European Union’s proposal to close its ivory market is riddled with major loopholes

The European Union has unveiled a plan to close its domestic ivory market – but while the move to further restrict trade in ivory is both welcome and long overdue, it falls far short of what is needed.

Ivory carvings seized in Belgium (c) EIAimage

The Environmental Investigation Agency (EIA) and 27 other world-leading conservation and animal welfare organisations – including Born Free, David Shepherd Wildlife Foundation, Fauna & Flora International, Humane Society International, International Fund for Animal Welfare, Natural Resources Defense Council, WildAid, Wildlife Conservation Society and the Zoological Society of London – have joined forces to issue a joint statement of key concerns and recommendations to strengthen the EU’s draft proposal.

For example, although the proposal claims it is seeking to reduce demand for ivory and trade in “high-risk” ivory items, it allows commercial unregulated trade in carvings made wholly of ivory weighing less than 200g and purporting to be pre-1947.

This is a major loophole which would facilitate the laundering of illegal ivory by encouraging trade in ‘small’ ivory carvings such as jewellery and trinkets, many of which are likely to be machine-made.

An elephant killed by poaching

Poaching in Africa – the price of ivory trade (c) EIAimage

There is almost universal international support for the closure of domestic ivory markets globally, including the majority of African elephant range states which have not only closed their own domestic ivory markets but are now calling on the EU to follow suit to protect Africa’s last remaining elephant populations.

Further, in what was one of the largest public consultations under the EU framework, at least 90 per cent of those responding called for a ban on the EU ivory trade.

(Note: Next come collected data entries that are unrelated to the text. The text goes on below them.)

Module NodeDeriv.
Import Forest Jac BVec.

(** [Ud[3k+a] = sum_i uelem[vpn*i + k] * N_a[i]] over the [n] element
    nodes. *)
Definition ud_sum (uelem : list Q) (vpn k : nat) (N : list Q) (n : nat) : Q :=
  sumQ (map (fun i => nth (vpn * i + k) uelem 0 * nth i N 0) (seq 0 n)).

(** The three physical derivatives [d[0..2]] of component [k], scaled by
    [winv]: [d[c] = winv * (Ud[3k]*J[3c] + Ud[3k+1]*J[3c+1] + Ud[3k+2]*J[3c+2])]. *)
Definition grad_block (J : m9) (ua ub uc winv : Q) : list Q :=
  [winv * (ua * e0 J + ub * e1 J + uc * e2 J);
   winv * (ua * e3 J + ub * e4 J + uc * e5 J);
   winv * (ua * e6 J + ub * e7 J + uc * e8 J)].

(** One knot position [(ii, jj, kk)] of the element loop: the
    [3*vars_per_node] entries the pointer [d] advances over. *)
Definition ElemSample (knots : list Q) (order vpn : nat) (nodes : list Z)
  (welem uelem Xpts : list Q) (p : nat * nat * nat) : list Q :=
  let '(ii, jj, kk) := p in
  let I := evalInterp3D_deriv knots (nth ii knots 0, nth jj knots 0, nth kk knots 0) in
  let '(_, J, _) :=
    computeJacobianTrans3D Xpts (iNa I) (iNb I) (iNc I) (order * order * order) in
  let idx := knot_index3D order p in
  let winv := / nth idx welem 0 in
  if (0 <=? nth idx nodes 0%Z)%Z then
    flat_map (fun k => grad_block J (ud_sum uelem vpn k (iNa I) (order * order * order))
                                    (ud_sum uelem vpn k (iNb I) (order * order * order))
                                    (ud_sum uelem vpn k (iNc I) (order * order * order))
                                    winv)
             (seq 0 vpn)
  else repeat 0 (3 * vpn).

(** The element array [delem]. *)
Definition computeNodeDerivElem3D (knots : list Q) (order vpn : nat) (nodes : list Z)
  (welem uelem Xpts : list Q) : list Q :=
  flat_map (ElemSample knots order vpn nodes welem uelem Xpts) (knot_positions3D order).

(** [computeNodeDeriv3D(forest, tacs, uvec, weights, uderiv, element_nums,
    num_elements)]: [conn] and [Xpts_of] are the element connectivity and
    node locations TACS returns; [None] is the default element list. *)
Definition computeNodeDeriv3D (deps : dep_table) (order vpn : nat)
  (conn : list (list Z)) (Xpts_of : list (list Q))
  (uvec weights uderiv : bvec) (element_nums : option (list nat)) : bvec :=
  let knots := getInterpKnots order in
  let elems := match element_nums with
               | None => seq 0 (length conn)
               | Some l => l
               end in
  fold_left (fun acc e =>
               let nodes := nth e conn [] in
               let welem := getValues deps weights nodes in
               let uelem := getValues deps uvec nodes in
               let Xpts := nth e Xpts_of [] in
               setValues_add deps acc nodes
                 (computeNodeDerivElem3D knots order vpn nodes welem uelem Xpts))
            elems (zeroEntries uderiv).

End NodeDeriv.

Module NodeDerivFacts.
Import Forest Jac BVec BVecFacts Weights InterpFacts NodeDeriv.

(** The determinant [detJ] that [computeJacobianTrans3D] returns at the
    knot position [p]. *)
Definition knot_detJ (knots : list Q) (order : nat) (Xpts : list Q)
  (p : nat * nat * nat) : Q :=
  let '(ii, jj, kk) := p in
  let I := evalInterp3D_deriv knots (nth ii knots 0, nth jj knots 0, nth kk knots 0) in
  let '(_, _, h) :=
    computeJacobianTrans3D Xpts (iNa I) (iNb I) (iNc I) (order * order * order) in h.

(** A field that is linear in the physical coordinates: component [k] of
    node [i] is [a k + g k . X_i]. *)
Definition linear_at (uelem Xpts : list Q) (vpn n : nat)
  (a gx gy gz : nat -> Q) : Prop :=
  forall i k, (i < n)%nat -> (k < vpn)%nat ->
    nth (vpn * i + k) uelem 0 ==
    a k + gx k * nth (3 * i + 0) Xpts 0 + gy k * nth (3 * i + 1) Xpts 0
        + gz k * nth (3 * i + 2) Xpts 0.

(** The block the exact gradient gives at slot [idx]. *)
Definition exact_sample (vpn : nat) (nodes : list Z) (welem : list Q)
  (gx gy gz : nat -> Q) (idx : nat) : list Q :=
  if (0 <=? nth idx nodes 0%Z)%Z then
    flat_map (fun k => [/ nth idx welem 0 * gx k; / nth idx welem 0 * gy k;
                        / nth idx welem 0 * gz k]) (seq 0 vpn)
  else repeat 0 (3 * vpn).

#[export] Instance grad_block_Proper (J : m9) :
  Proper (Qeq ==> Qeq ==> Qeq ==> Qeq ==> eqlistQ) (grad_block J).
Proof.
  intros a a' Ha b b' Hb c c' Hc w w' Hw; unfold grad_block.
  repeat constructor; rewrite Ha, Hb, Hc, Hw; reflexivity.
Qed.

Lemma ud_sum_linear (uelem Xpts N : list Q) (vpn k n : nat) (a gx gy gz : Q) :
  (forall i, (i < n)%nat ->
     nth (vpn * i + k) uelem 0 ==
     a + gx * nth (3 * i + 0) Xpts 0 + gy * nth (3 * i + 1) Xpts 0
       + gz * nth (3 * i + 2) Xpts 0) ->
  ud_sum uelem vpn k N n ==
  a * sumQ (map (fun i => nth i N 0) (seq 0 n)) + gx * xd_sum Xpts N 0 n
  + gy * xd_sum Xpts N 1 n + gz * xd_sum Xpts N 2 n.
Proof.
  intros H; unfold ud_sum, xd_sum.
  rewrite <- !sumQ_map_scale, <- !sumQ_map_add.
  apply sumQ_map_ext; intros i Hi; apply in_seq in Hi.
  rewrite H by lia; ring.
Qed.

(** With [J * Xd = I], mapping the reference gradient of a linear field
    back through [J] returns the field's physical gradient. *)
Lemma grad_block_exact (J X : m9) (gx gy gz winv : Q) :
  m9_eq (m9_mul J X) m9_id ->
  grad_block J (gx * e0 X + gy * e1 X + gz * e2 X)
               (gx * e3 X + gy * e4 X + gz * e5 X)
               (gx * e6 X + gy * e7 X + gz * e8 X) winv
  ==l [winv * gx; winv * gy; winv * gz].
Proof.
  intros (H0 & H1 & H2 & H3 & H4 & H5 & H6 & H7 & H8);
  cbn [m9_mul m9_id e0 e1 e2 e3 e4 e5 e6 e7 e8] in *.
  unfold grad_block; constructor; [|constructor; [|constructor; [|constructor]]].
  - setoid_replace (winv * ((gx * e0 X + gy * e1 X + gz * e2 X) * e0 J +
                           (gx * e3 X + gy * e4 X + gz * e5 X) * e1 J +
                           (gx * e6 X + gy * e7 X + gz * e8 X) * e2 J))
      with (winv * (gx * (e0 J * e0 X + e1 J * e3 X + e2 J * e6 X)
                    + gy * (e0 J * e1 X + e1 J * e4 X + e2 J * e7 X)
                    + gz * (e0 J * e2 X + e1 J * e5 X + e2 J * e8 X))) by ring.
    rewrite H0, H1, H2; ring.
  - setoid_replace (winv * ((gx * e0 X + gy * e1 X + gz * e2 X) * e3 J +
                           (gx * e3 X + gy * e4 X + gz * e5 X) * e4 J +
                           (gx * e6 X + gy * e7 X + gz * e8 X) * e5 J))
      with (winv * (gx * (e3 J * e0 X + e4 J * e3 X + e5 J * e6 X)
                    + gy * (e3 J * e1 X + e4 J * e4 X + e5 J * e7 X)
                    + gz * (e3 J * e2 X + e4 J * e5 X + e5 J * e8 X))) by ring.
    rewrite H3, H4, H5; ring.
  - setoid_replace (winv * ((gx * e0 X + gy * e1 X + gz * e2 X) * e6 J +
                           (gx * e3 X + gy * e4 X + gz * e5 X) * e7 J +
                           (gx * e6 X + gy * e7 X + gz * e8 X) * e8 J))
      with (winv * (gx * (e6 J * e0 X + e7 J * e3 X + e8 J * e6 X)
                    + gy * (e6 J * e1 X + e7 J * e4 X + e8 J * e7 X)
                    + gz * (e6 J * e2 X + e7 J * e5 X + e8 J * e8 X))) by ring.
    rewrite H6, H7, H8; ring.
Qed.

(** Patch test for the projector's element kernel: when the nodal
    values of an element sample a field that is linear in the physical
    coordinates ([u_k(X) = a_k + g_k . X]), every knot of the element at
    which [computeJacobianTrans3D] returns a non-zero determinant
    contributes exactly [g_k / w] for each component [k] (with [w] the
    nodal weight of the slot), and a dependent slot contributes zeros. *)
Theorem ElemSample_linear (order vpn : nat) (nodes : list Z) (welem uelem Xpts : list Q)
  (a gx gy gz : nat -> Q) (p : nat * nat * nat) :
  (2 <= order <= 6)%nat ->
  linear_at uelem Xpts vpn (order * order * order) a gx gy gz ->
  ~ knot_detJ (getInterpKnots order) order Xpts p == 0 ->
  ElemSample (getInterpKnots order) order vpn nodes welem uelem Xpts p ==l
  exact_sample vpn nodes welem gx gy gz (knot_index3D order p).
Proof.
  intros Ho Hlin Hdet; destruct p as [[ii jj] kk].
  unfold ElemSample, exact_sample, knot_detJ in *.
  destruct (evalInterp3D_deriv_sums order
              (nth ii (getInterpKnots order) 0, nth jj (getInterpKnots order) 0,
               nth kk (getInterpKnots order) 0) Ho) as (Za & Zb & Zc).
  cbv zeta in Za, Zb, Zc.
  set (knots := getInterpKnots order) in *.
  remember (evalInterp3D_deriv knots (nth ii knots 0, nth jj knots 0, nth kk knots 0))
    as I eqn:HI.
  set (n := (order * order * order)%nat) in *.
  pose proof (computeJacobianTrans3D_spec Xpts (iNa I) (iNb I) (iNc I) n) as HJ.
  destruct (computeJacobianTrans3D Xpts (iNa I) (iNb I) (iNc I) n) as [[Xd J] h].
  destruct HJ as [HXd [_ Hinv]]; destruct (Hinv Hdet) as [HJX _].
  destruct (0 <=? nth (knot_index3D order (ii, jj, kk)) nodes 0%Z)%Z; [|reflexivity].
  apply flat_map_eqlistQ; intros k Hk; apply in_seq in Hk.
  assert (Hl : forall i, (i < n)%nat ->
            nth (vpn * i + k) uelem 0 ==
            a k + gx k * nth (3 * i + 0) Xpts 0 + gy k * nth (3 * i + 1) Xpts 0
                + gz k * nth (3 * i + 2) Xpts 0) by (intros; apply Hlin; lia).
  rewrite !(ud_sum_linear uelem Xpts _ vpn k n (a k) (gx k) (gy k) (gz k) Hl).
  rewrite Za, Zb, Zc.
  destruct HXd as (X0 & X1 & X2 & X3 & X4 & X5 & X6 & X7 & X8);
    unfold xd_matrix in *; simpl in X0, X1, X2, X3, X4, X5, X6, X7, X8.
  rewrite <- X0, <- X1, <- X2, <- X3, <- X4, <- X5, <- X6, <- X7, <- X8.
  rewrite <- (grad_block_exact J Xd (gx k) (gy k) (gz k) _ HJX).
  apply grad_block_Proper; ring.
Qed.

Lemma ElemSample_length knots order vpn nodes welem uelem Xpts p :
  length (ElemSample knots order vpn nodes welem uelem Xpts p) = (3 * vpn)%nat.
Proof.
  unfold ElemSample; destruct p as [[ii jj] kk]; cbv zeta.
  destruct (computeJacobianTrans3D _ _ _ _ _) as [[Xd J] h].
  destruct (_ <=? _)%Z; [|apply repeat_length].
  rewrite (length_flat_map_const _ _ 3), length_seq; [lia|intros; reflexivity].
Qed.

(** Entry [c] of slot [idx] of the element array is entry [c] of the
    sample at the [idx]-th knot position. *)
Lemma computeNodeDerivElem3D_nth knots order vpn nodes welem uelem Xpts idx c :
  (idx < order * order * order)%nat -> (c < 3 * vpn)%nat ->
  nth (3 * vpn * idx + c) (computeNodeDerivElem3D knots order vpn nodes welem uelem Xpts) 0 =
  nth c (ElemSample knots order vpn nodes welem uelem Xpts
           (nth idx (knot_positions3D order) (0, 0, 0)%nat)) 0.
Proof.
  intros Hi Hc; apply nth_flat_map_block;
    [intros; apply ElemSample_length | rewrite knot_positions3D_length; lia | lia].
Qed.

Shruti Suresh, EIA Senior Wildlife Campaigner, said: “We therefore urge the EU to heed the calls for action from world governments, conservation experts and European citizens to urgently adopt revisions to its proposal to make it fit for purpose and in line with best practice.

“To protect and save elephants, half-hearted and confusing policy responses will not do – we need decisive action and we need it now!”